Start of Block
(** On a text that spells an integer the code reads what the specification
    reads. *)
Lemma parseIntOrDefault_spelled (raw : option jsstring) (fallback : Z) :
  spellsInteger raw = true ->
  parseIntOrDefault raw fallback = specNumber raw fallback.
Proof.
  destruct raw as [s|]; [|reflexivity].
  unfold spellsInteger, parseIntOrDefault, specNumber.
  rewrite trim_blank.
  destruct (forallb isWhiteSpace s); [reflexivity|]. cbn [orb].
  destruct s as [|c rest]; [discriminate|].
  unfold wholeInteger.
  destruct (N.eqb_spec c 45) as [->|H45].
  - destruct (nonEmptyDigits rest) eqn:D; [|discriminate]. intros _.
    apply nonEmptyDigits_spec in D as [Hne D].
    rewrite <- (app_nil_r rest) at 1.
    now apply parseInt_minus_digits.
  - destruct (N.eqb_spec c 43) as [->|H43].
    + destruct (nonEmptyDigits rest) eqn:D; [|discriminate]. intros _.
      apply nonEmptyDigits_spec in D as [Hne D].
      rewrite <- (app_nil_r rest) at 1.
      now apply parseInt_plus_digits.
    + destruct (nonEmptyDigits (c :: rest)) eqn:D; [|discriminate]. intros _.
      apply nonEmptyDigits_spec in D as [Hne D].
      rewrite <- (app_nil_r (c :: rest)) at 1.
      now apply parseInt_digits.
Qed.

(** Where the scale and the border are absent, blank or spell integers, in
    range or not, the message surfaced is that of the first invalid field in
    the order scale, border, error correction, and without an invalid field
    the options are accepted. *)
Lemma first_failure_on_integer_texts (input : Input.t) :
  spellsInteger (Input.scale input) = true ->
  spellsInteger (Input.border input) = true ->
  parseOptions input
  = match specFirstFailure input with
    | Some message => Invalid message
    | None => Valid {| Options.scale := scaleOf input;
                       Options.border := borderOf input;
                       Options.ecc := eccOf input |}
    end.
Proof.
  intros Hs Hb. rewrite parseOptions_cascade.
  unfold specFirstFailure, specScaleInvalid, specBorderInvalid, scaleFails,
    borderFails, scaleOf, borderOf.
  change DEFAULT_SCALE with 8%Z. change DEFAULT_BORDER with 4%Z.
  rewrite (parseIntOrDefault_spelled _ 8 Hs), (parseIntOrDefault_spelled _ 4 Hb).
  destruct (outside 1 40 _); [reflexivity|].
  destruct (outside 0 20 _); [reflexivity|].
  destruct (eccFails input); reflexivity.
Qed.

Lemma parseOptions_valid_fields (input : Input.t) (options : Options.t) :
  parseOptions input = Valid options ->
  options = {| Options.scale := scaleOf input; Options.border := borderOf input;
               Options.ecc := eccOf input |}.
Proof.
  rewrite parseOptions_cascade.
  destruct (scaleFails input); [discriminate|].
  destruct (borderFails input); [discriminate|].
  destruct (eccFails input); [discriminate|].
  now intros [= <-].
Qed.

Lemma parseIntOrDefault_blank (s : jsstring) (fallback : Z) :
  forallb isWhiteSpace s = true ->
  parseIntOrDefault (Some s) fallback = Some fallback.
Proof.
  intros W. unfold parseIntOrDefault. now rewrite trim_blank, W.
Qed.

Lemma parseIntOrDefault_digits (ds rest : jsstring) (fallback : Z) :
  ds <> [] ->
  forallb isDigit ds = true ->
  match rest with [] => True | c :: _ => isDigit c = false end ->
  parseIntOrDefault (Some (ds ++ rest)) fallback = Some (digitsValue 0 ds).
Proof.
  intros Hne D R. unfold parseIntOrDefault.
  rewrite trim_blank.
  destruct ds as [|d ds]; [now elim Hne|].
  pose proof D as D'. cbn [forallb] in D'. apply andb_true_iff in D' as [Hd _].
  cbn [app forallb]. rewrite (digit_not_space d Hd). cbn [andb].
  now apply (parseInt_digits (d :: ds) rest).
Qed.

(** X8: the decimal text of an integer [n] given as scale is accepted exactly
    when [1 <= n <= 40], and as border exactly when [0 <= n <= 20], with the
    value [n] itself; otherwise the message of that field is returned. *)
Theorem decimal_scale_and_border (n : Z) :
  parseOptions
    {| Input.scale := Some (String_of_Z n); Input.border := None;
       Input.ecc := None |}
  = (if ((1 <=? n) && (n <=? 40))%Z
     then Valid {| Options.scale := Some n; Options.border := Some 4%Z;
                   Options.ecc := js "M" |}
     else Invalid (js "scale must be an integer between 1 and 40"))
  /\ parseOptions
       {| Input.scale := None; Input.border := Some (String_of_Z n);
          Input.ecc := None |}
     = (if ((0 <=? n) && (n <=? 20))%Z
        then Valid {| Options.scale := Some 8%Z; Options.border := Some n;
                      Options.ecc := js "M" |}
        else Invalid (js "border must be an integer between 0 and 20")).
Proof.
  split; rewrite parseOptions_cascade;
    unfold scaleFails, borderFails, scaleOf, borderOf;
    cbn [Input.scale Input.border];
    rewrite parseIntOrDefault_String_of_Z; unfold outside.
  - destruct ((1 <=? n) && (n <=? 40))%Z; reflexivity.
  - change (parseIntOrDefault None DEFAULT_SCALE) with (Some 8%Z).
    cbv beta iota.
    change (negb ((1 <=? 8)%Z && (8 <=? 40)%Z)) with false. cbv iota.
    destruct ((0 <=? n) && (n <=? 20))%Z; reflexivity.
Qed.

(** X9: safe integers (of magnitude below 2^53, which [String] writes in
    plain decimal digits) given as numbers in a JSON body for scale and
    border are the cell size and the margin of the codec call the request
    leads to, whatever the query says. *)
Theorem body_numbers_reach_codec (w : World) (env : Env) (request : Request)
        (payload : JSValue) (n b : Z) (call : CodecCall) :
  method request = js "POST" ->
  pathname (url request) = js "/qr" ->
  declaresJson request = true ->
  requestJson request = Some payload ->
  (Z.abs n < 2 ^ 53)%Z ->
  (Z.abs b < 2 ^ 53)%Z ->
  getProperty payload (js "scale") = Some (JNumber (NumInt n)) ->
  getProperty payload (js "border") = Some (JNumber (NumInt b)) ->
  In call (codecCalls (fetch w request env)) ->
  cellSize call = Some n /\ margin call = Some b.
Proof.
  intros Hm Hp Hj Hb Hsafe Hsafe' Hs Hbo Hin.
  assert (Ho : notAnObject payload = false).
  { destruct payload; try discriminate; reflexivity. }
  rewrite (fetch_extracted w env request FromJsonBody _ _
             (ExtractedJson request payload Hm Hp Hj Hb Ho)) in Hin.
  unfold settle in Hin.
  destruct (negb (truthy (suppliedString payload (js "data"))));
    [destruct Hin|].
  destruct (parseOptions _) as [options|error] eqn:V; [|destruct Hin].
  apply parseOptions_valid_fields in V.
  destruct (buildQrResponse_outcome (qrcode w)
              (bang (suppliedString payload (js "data"))) options)
    as [E|[_ E]]; rewrite E in Hin; [destruct Hin|].
  destruct Hin as [<-|[]]. cbn [codecCallFor cellSize margin].
  rewrite V. cbn [Options.scale Options.border].
  unfold scaleOf, borderOf, suppliedNumeric. cbn [Input.scale Input.border].
  rewrite Hs, Hbo. cbn [preferBody String_of_number].
  now rewrite !parseIntOrDefault_String_of_Z.
Qed.

(** X10: a scale or border made only of white space is treated as absent. *)
Theorem blank_options_are_defaults (scale border : jsstring)
        (ecc : option jsstring) :
  forallb isWhiteSpace scale = true ->
  forallb isWhiteSpace border = true ->
  parseOptions
    {| Input.scale := Some scale; Input.border := Some border; Input.ecc := ecc |}
  = parseOptions {| Input.scale := None; Input.border := None; Input.ecc := ecc |}.
Proof.
  intros Ws Wb. rewrite !parseOptions_cascade.
  unfold scaleFails, borderFails, eccFails, scaleOf, borderOf, eccOf.
  cbn [Input.scale Input.border Input.ecc].
  rewrite (parseIntOrDefault_blank scale _ Ws),
    (parseIntOrDefault_blank border _ Wb).
  reflexivity.
Qed.

(** X11: of a scale or border that begins with decimal digits only those
    digits count; whatever follows them, from the first character that is
    not a digit, is ignored. *)
Theorem trailing_text_ignored (digits rest : jsstring) (c : N)
        (other ecc : option jsstring) :
  digits <> [] ->
  forallb isDigit digits = true ->
  isDigit c = false ->
  parseOptions
    {| Input.scale := Some (digits ++ c :: rest); Input.border := other;
       Input.ecc := ecc |}
  = parseOptions
      {| Input.scale := Some digits; Input.border := other; Input.ecc := ecc |}
  /\ parseOptions
       {| Input.scale := other; Input.border := Some (digits ++ c :: rest);
          Input.ecc := ecc |}
     = parseOptions
         {| Input.scale := other; Input.border := Some digits; Input.ecc := ecc |}.
Proof.
  intros Hne D Hc.
  assert (Hlong : forall fallback,
             parseIntOrDefault (Some (digits ++ c :: rest)) fallback
             = Some (digitsValue 0 digits)).
  { intros fallback. now apply parseIntOrDefault_digits. }
  assert (Hshort : forall fallback,
             parseIntOrDefault (Some digits) fallback
             = Some (digitsValue 0 digits)).
  { intros fallback. rewrite <- (app_nil_r digits) at 1.
    now apply parseIntOrDefault_digits. }
  split; rewrite !parseOptions_cascade;
    unfold scaleFails, borderFails, eccFails, scaleOf, borderOf, eccOf;
    cbn [Input.scale Input.border Input.ecc];
    rewrite !Hlong, !Hshort; reflexivity.
Qed.

(** ** Ad configuration sanitiser *)

Lemma stripPrefix_prefixed (p rest : jsstring) :
  stripPrefix p (p ++ rest) = Some rest.
Proof.
  induction p as [|x p IH]; [reflexivity|].
  cbn [app stripPrefix]. now rewrite N.eqb_refl.
Qed.

Lemma digitsBetween_spec (lo hi : nat) (s : jsstring) :
  digitsBetween lo hi s = true <->
  forallb isDigit s = true /\ (lo <= List.length s <= hi)%nat.
Proof.
  unfold digitsBetween. rewrite !andb_true_iff, !Nat.leb_le. tauto.
Qed.

(** X12: the client identifier passes exactly when it is [ca-pub-] followed
    by 10 to 20 decimal digits and the slot identifier exactly when it is 5
    to 20 decimal digits; what passes is handed on unchanged. *)
Theorem sanitiser_accepts_exactly (value : option jsstring) (id : jsstring) :
  (safeAdClient value = Some id <->
   value = Some id
   /\ exists digits,
        id = js "ca-pub-" ++ digits /\ forallb isDigit digits = true
        /\ (10 <= List.length digits <= 20)%nat)
  /\ (safeAdSlot value = Some id <->
      value = Some id /\ forallb isDigit id = true
      /\ (5 <= List.length id <= 20)%nat).
Proof.
  split; split.
  - apply safeAdClient_sound.
  - intros [-> (digits & -> & D & L)].
    unfold safeAdClient, adClientPattern.
    change (truthy (Some (js "ca-pub-" ++ digits))) with true. cbn [negb].
    rewrite stripPrefix_prefixed.
    now rewrite (proj2 (digitsBetween_spec 10 20 digits) (conj D L)).
  - apply safeAdSlot_sound.
  - intros (-> & D & L).
    unfold safeAdSlot, adSlotPattern.
    rewrite (proj2 (digitsBetween_spec 5 20 id) (conj D L)).
    destruct id; [simpl in L; lia | reflexivity].
Qed.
End of Block
What the task requires
Look back at the entries above and repeat, unchanged, every line from the line holding "(if ((1 <=? n) && (n <=? 40))%Z" through the line holding "change (negb ((1".

Output of the exercise
  = (if ((1 <=? n) && (n <=? 40))%Z
     then Valid {| Options.scale := Some n; Options.border := Some 4%Z;
                   Options.ecc := js "M" |}
     else Invalid (js "scale must be an integer between 1 and 40"))
  /\ parseOptions
       {| Input.scale := None; Input.border := Some (String_of_Z n);
          Input.ecc := None |}
     = (if ((0 <=? n) && (n <=? 20))%Z
        then Valid {| Options.scale := Some 8%Z; Options.border := Some n;
                      Options.ecc := js "M" |}
        else Invalid (js "border must be an integer between 0 and 20")).
Proof.
  split; rewrite parseOptions_cascade;
    unfold scaleFails, borderFails, scaleOf, borderOf;
    cbn [Input.scale Input.border];
    rewrite parseIntOrDefault_String_of_Z; unfold outside.
  - destruct ((1 <=? n) && (n <=? 40))%Z; reflexivity.
  - change (parseIntOrDefault None DEFAULT_SCALE) with (Some 8%Z).
    cbv beta iota.
    change (negb ((1 <=? 8)%Z && (8 <=? 40)%Z)) with false. cbv iota.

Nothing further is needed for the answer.